Some popular technical indicators used for this trading methodology are found below:
- Moving Averages: Moving averages are a lagging indicator that can help illustrate to traders where the market is heading. The average price of an asset over different time periods is mapped onto the chart, showing broader trends and how they may intersect.
- Relative Strength Index: The RSI is a tool that indicates the momentum behind price movements of an asset. It can show how strong or weak a current trend is, and when conditions are ripe for a reversal in either direction.
- Fibonacci Retracements: Fibonacci retracements are technical indicators that demonstrate to traders where major support and resistance lines may appear. They can provide a good signal of where a trend might slow down, encounter more order activity, or reverse direction.
Of the two main types of analysis that traders engage in to inform their strategies, fundamental analysis takes a more qualitative approach as opposed to technical analysis. The goal of fundamental analysis is to find the intrinsic value of an asset, such as a stock, which can be attempted by looking at the company’s financial disclosures and other economic reports. This helps a trader determine the true health and sustainability of the company, regardless of what the charts look like.
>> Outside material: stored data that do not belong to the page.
(* ===== verification/Task.v ===== *)
(** * Task executions (src/internal/task) and the start guard

    The [TaskExecution] implementations a node plan runs: sidecar-backed tasks,
    the start-guarded mark-ready, the record tasks, observe-image and
    replace-pod. The sidecar HTTP API and the Kubernetes API are interfaces. *)

From stdpp Require Import base list strings gmap pretty.
From Stdlib Require Import ZArith Lia Ascii.
From S2P Require Import Prelude Api NodeState Platform Executor Config.

(** ** noderesource helpers (src/internal/noderesource) *)

Definition DedicatedNodeKey := "sei.io/dedicated-node".
Definition dedicatedNodeValue := "true".

Definition EffectiveNodeIsolation (node : SeiNode) : NodeIsolation :=
  let fallback :=
    if bool_decide (n_Annotations node !! DedicatedNodeKey = Some dedicatedNodeValue)
    then NodeIsolationDedicated else NodeIsolationShared in
  match sp_Scheduling (n_Spec node) with
  | Some s => match sch_NodeIsolation s with IsolationNone => fallback | i => i end
  | None => fallback
  end.

Definition RequestedNodePool (node : SeiNode) : string :=
  match sp_Scheduling (n_Spec node) with Some s => sch_NodePool s | None => "" end.

Definition servesSeidRPC (node : SeiNode) : bool :=
  match sp_Seed (n_Spec node) with Some _ => false | None => true end &&
  negb (IsEvmOnly (EffectiveExecutionEngine (n_Spec node))).

Definition UpCheckForNode {C : SeiConfig} (node : SeiNode) : UpCheck :=
  let engine := EffectiveExecutionEngine (n_Spec node) in
  if IsEvmOnly engine && EvmHTTPEnabled engine then mkUpCheck UpCheckHTTP PortEVMHTTP "/"
  else if negb (servesSeidRPC node) then mkUpCheck UpCheckTCP PortP2P ""
  else mkUpCheck UpCheckHTTP PortRPC "/status".

(** [EffectiveSidecarImage] (observe_image.go) *)
Definition EffectiveSidecarImage (node : SeiNode) (p : PlatformConfig) : string :=
  match sp_Sidecar (n_Spec node) with
  | Some s => if sc_Image s <>s "" then sc_Image s else pc_SidecarImage p
  | None => pc_SidecarImage p
  end.

(** [DeterministicTaskID] (task.go): a UUID v5 of planID/taskType/planIndex. *)
Definition task_id_seed (planID taskType : string) (planIndex : nat) : string :=
  planID +:+ "/" +:+ taskType +:+ "/" +:+ pretty planIndex.
Definition DeterministicTaskID {H : Hashes} (planID taskType : string) (planIndex : nat) : string :=
  NewSHA1 (task_id_seed planID taskType planIndex).

(** ** The start guard (start_guard.go) *)

Definition DataResetPending (node : SeiNode) : bool :=
  match sp_NodeConfig (n_Spec node) with
  | Some _ => (st_DataResetGeneration (n_Status node) <? sp_DataResetGeneration (n_Spec node))%Z
  | None => false
  end.

Definition resetBlocks (node : SeiNode) : string :=
  if DataResetPending node then
    "data reset pending: spec.dataResetGeneration=" +:+ pretty (sp_DataResetGeneration (n_Spec node)) +:+
    ", status.dataResetGeneration=" +:+ pretty (st_DataResetGeneration (n_Status node))
  else "".

Definition StartBlocked (node : SeiNode) : string :=
  let reason := resetBlocks node in
  if reason <>s "" then reason
  else
    let hold := HoldRequested (n_Spec node) in
    if bool_decide (hold <> HoldNone) && bool_decide (st_Phase (n_Status node) = PhaseRunning)
    then "maintenance hold " +:+ hold_string hold +:+ " is set"
    else "".

Definition startOnceBlocked (node : SeiNode) : string :=
  let reason := resetBlocks node in
  if reason <>s "" then reason
  else
    let hold := HoldRequested (n_Spec node) in
    if bool_decide (hold <> HoldAfterExit)
    then "start once needs maintenance hold AfterExit, requested now: " +:+ quote (hold_string hold)
    else "".

Definition StartGuardRefusal := "mark-ready refused by the start guard".

(** ** The sidecar HTTP API *)
Inductive SidecarTaskStatus := SidecarRunning | SidecarCompleted | SidecarFailed.

(** The outcome of [GetTask]; [GotError] is any error but [ErrNotFound]. *)
Inductive get_outcome :=
| GotNotFound
| GotError
| GotTask (status : SidecarTaskStatus) (error : option string).

Class SidecarAPI (W : Type) := {
  buildSC : W -> option string;
  ParseUUID : string -> bool;
  SubmitTask : W -> string -> string -> TaskParams -> option string * W;
  GetTask : W -> string -> get_outcome;
}.

(** ** [Validate] of the sidecar params (src/sidecarapi/client/tasks.go) *)
Definition UpCheck_Validate (u : UpCheck) : result unit :=
  if (uc_Port u <? 1)%Z || (65535 <? uc_Port u)%Z then
    Err ("upCheck: port " +:+ pretty (uc_Port u) +:+ " is outside 1-65535")
  else match uc_Scheme u with
  | UpCheckTCP =>
      if uc_Path u <>s "" then
        Err ("upCheck: path " +:+ quote (uc_Path u) +:+ " is meaningless for scheme tcp")
      else Ok tt
  | UpCheckHTTP =>
      if negb (has_prefix "/" (uc_Path u)) then
        Err ("upCheck: http path " +:+ quote (uc_Path u) +:+ " must start with /")
      else Ok tt
  end.

(** *** Durations: [time.ParseDuration] *)

(** A unit: everything up to the next digit or point. *)
Fixpoint span_unit (s : string) : string * string :=
  match s with
  | String c s' =>
      if is_digit c || Ascii.eqb c "."%char then (EmptyString, s)
      else let '(u, r) := span_unit s' in (String c u, r)
  | EmptyString => (EmptyString, EmptyString)
  end.

Definition micro (last : Z) : string :=
  String (Ascii.ascii_of_nat (if (last =? 181)%Z then 194 else 206))
    (String (Ascii.ascii_of_nat (if (last =? 181)%Z then 181 else 188)) "s").
Definition duration_unit (u : string) : option Z :=
  (if u =s "ns" then Some 1
  else if (u =s "us") || (u =s micro 181) || (u =s micro 956) then Some 1000
  else if u =s "ms" then Some 1000000
  else if u =s "s" then Some second
  else if u =s "m" then Some (60 * second)
  else if u =s "h" then Some (3600 * second)
  else None)%Z.

Definition max_magnitude : Z := (2 ^ 63)%Z.

(** [leadingFraction] stops adding digits once the next one would overflow. *)
Fixpoint fraction (f scale : Z) (s : string) : Z * Z :=
  match s with
  | String c s' =>
      if (max_magnitude - 1) / 10 <? f then (f, scale)
      else
        let y := f * 10 + Z.of_nat (Ascii.nat_of_ascii c - 48) in
        if max_magnitude <? y then (f, scale) else fraction y (scale * 10) s'
  | EmptyString => (f, scale)
  end%Z.

(** One [number unit] of the text after another; [None] is any error. The float
    product [f * (unit / scale)] is rounded down. *)
Fixpoint duration_parts (fuel : nat) (d : Z) (s : string) : option Z :=
  match fuel, s with
  | _, EmptyString => Some d
  | O, _ => None
  | S fuel', _ =>
      let '(whole, s) := span_digits s in
      let '(frac, s) := match s with
                        | String "." s' => span_digits s'
                        | _ => (EmptyString, s)
                        end in
      if (whole =s "") && (frac =s "") then None
      else
        let '(u, s) := span_unit s in
        match digits_value 0 whole, duration_unit u with
        | Some v, Some unit =>
            if (max_magnitude <? v)%Z || (max_magnitude / unit <? v)%Z then None
            else
              let '(f, scale) := fraction 0 1 frac in
              let v := (v * unit + f * unit / scale)%Z in
              if (max_magnitude <? v)%Z || (max_magnitude <? d + v)%Z then None
              else duration_parts fuel' (d + v) s
        | _, _ => None
        end
  end.

Definition ParseDuration (s : string) : result Z :=
  let '(neg, body) := match s with
                      | String "-" s' => (true, s')
                      | String "+" s' => (false, s')
                      | _ => (false, s)
                      end in
  let invalid := Err ("time: invalid duration " +:+ quote s) in
  if body =s "0" then Ok 0%Z
  else if body =s "" then invalid
  else match duration_parts (String.length body) 0 body with
       | None => invalid
       | Some d => if neg then Ok (- d)%Z else if (max_magnitude - 1 <? d)%Z then invalid else Ok d
       end.

Definition AutobahnMaxTxsPerBlockCeiling : Z := 2000.

Definition AutobahnConfigParams_validate (a : option AutobahnCeremonySpec) : result unit :=
  match a with
  | None => Ok tt
  | Some a =>
      _ ← (if ab_BlockInterval a <>s "" then
                    match ParseDuration (ab_BlockInterval a) with
                    | Err e => Err ("AutobahnConfig.BlockInterval " +:+ quote (ab_BlockInterval a) +:+ ": " +:+ e)
                    | Ok d =>
                        if (d <=? 0)%Z
                        then Err ("AutobahnConfig.BlockInterval " +:+ quote (ab_BlockInterval a) +:+ " must be positive")
                        else Ok tt
                    end
                  else Ok tt);
      match ab_MaxTxsPerBlock a with
      | Some n =>
          if (n <? 1)%Z || (AutobahnMaxTxsPerBlockCeiling <? n)%Z then
            Err ("AutobahnConfig.MaxTxsPerBlock " +:+ pretty n +:+ " must be in [1, " +:+
                 pretty AutobahnMaxTxsPerBlockCeiling +:+ "]")
          else Ok tt
      | None => Ok tt
      end
  end.

(** Library code the [Validate] methods call: the diagnostics of sei-config on an
    intent, [None] when it is valid, and the human-readable part of
    [bech32.Decode]. *)
Record ClientLibs := mkClientLibs {
  intent_diagnostics : option ConfigIntent -> option string;
  bech32_Decode : string -> result string;
}.

Definition sample_libs : ClientLibs := mkClientLibs (fun _ => None) (fun _ => Ok "sei").

Definition seiBech32HRP := "sei".
Definition validateSeiAccountAddress (libs : ClientLibs) (addr : string) : result unit :=
  match bech32_Decode libs addr with
  | Err e => Err ("address " +:+ quote addr +:+ ": " +:+ e)
  | Ok hrp =>
      if hrp <>s seiBech32HRP
      then Err ("address " +:+ quote addr +:+ ": hrp " +:+ quote hrp +:+ ", expected " +:+ quote seiBech32HRP)
      else Ok tt
  end.

Fixpoint validateGenesisAccounts (libs : ClientLibs) (prefix : string) (i : nat) (accounts : list GenesisAccount)
    : result unit :=
  match accounts with
  | [] => Ok tt
  | a :: rest =>
      let at_ := prefix +:+ ": accounts[" +:+ pretty i +:+ "]" in
      _ ← (if ga_Address a =s "" then Err (at_ +:+ " missing required field Address")
           else if ga_Balance a =s "" then Err (at_ +:+ " missing required field Balance")
           else wrap_err (at_ +:+ ": ") (validateSeiAccountAddress libs (ga_Address a)));
      _ ← match ga_Vesting a with
          | None => Ok tt
          | Some v =>
              if gv_Amount v =s "" then Err (at_ +:+ ".vesting missing required field Amount")
              else if (gv_EndTime v <=? 0)%Z
              then Err (at_ +:+ ".vesting: EndTime must be a positive unix timestamp")
              else Ok tt
          end;
      validateGenesisAccounts libs prefix (S i) rest
  end.

(** [AssembleAndUploadGenesisTask.Validate]; decoding null into a map succeeds. *)
Definition assemble_Validate (libs : ClientLibs) (accountBalance namespace : string) (nodes : list string)
    (accounts : list GenesisAccount) (consensusParams : raw_json) (autobahn : bool)
    (autobahnConfig : option AutobahnCeremonySpec) : result unit :=
  let prefix := "assemble-and-upload-genesis" in
  if accountBalance =s "" then Err (prefix +:+ ": missing required field AccountBalance")
  else if namespace =s "" then Err (prefix +:+ ": missing required field Namespace")
  else match nodes with
  | [] => Err (prefix +:+ ": at least one node is required")
  | _ =>
      _ ← match consensusParams with
          | RawNone | RawValue (JObj _) | RawValue JNull => Ok tt
          | _ => Err (prefix +:+ ": ConsensusParams must be a JSON object")
          end;
      if bool_decide (autobahnConfig <> None) && negb autobahn
      then Err (prefix +:+ ": AutobahnConfig requires Autobahn")
      else
        _ ← wrap_err (prefix +:+ ": ") (AutobahnConfigParams_validate autobahnConfig);
        validateGenesisAccounts libs prefix 0 accounts
  end.

(** ** The Kubernetes objects of a rollout and the API calls on them *)
Record StatefulSet := mkStatefulSet {
  sts_UID : string;
  sts_Generation : Z;
  sts_Replicas : option Z;
  sts_Selector : option (gmap string string);
  sts_ObservedGeneration : Z;
  sts_UpdatedReplicas : Z;
  sts_UpdateRevision : string;
}.

(** An owner reference is a kind and a UID. *)
Record Pod := mkPod {
  pod_Name : string;
  pod_UID : string;
  pod_Labels : gmap string string;
  pod_OwnerReferences : list (string * string);
  pod_DeletionTimestamp : option Z;
}.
Why Use Fundamental Analysis?
The point of fundamental analysis is to determine if a company is weak or strong within its industry and in general. If you determine from its key reports and other economic indicators that it is weak, considering a short position may be a smart strategy. The opposite is also true for fundamentally strong companies. Remember that fundamental analysis can be used to gauge the health of almost any underlying asset, not just stocks.
For instance, a trader can conduct fundamental analysis on a commodity by examining the economic conditions in those countries that represent its biggest source of production. Bond traders might look at broader economic components, interest rates and the credit rating of the bond issuer.
However, fundamental analysis is commonly associated with trading in the equity and foreign exchange markets. Traders have a lot of publicly available documents and other reports to analyze, including quarterly reports, debt, profits and revenues, future growth estimates and more, to try and get a picture of a company’s overall health.
Once a stock, currency, commodity, or index has been effectively analyzed, the idea is to arrive at its intrinsic, or true, value. If the intrinsic value of an asset is below the current market price, investors may opt to short the asset with the expectation that prices may fall to the intrinsic value with the passage of time. Similarly, if the intrinsic value of an asset exceeds the current market price, investors may elect to open a long position in anticipation of the asset rising in value.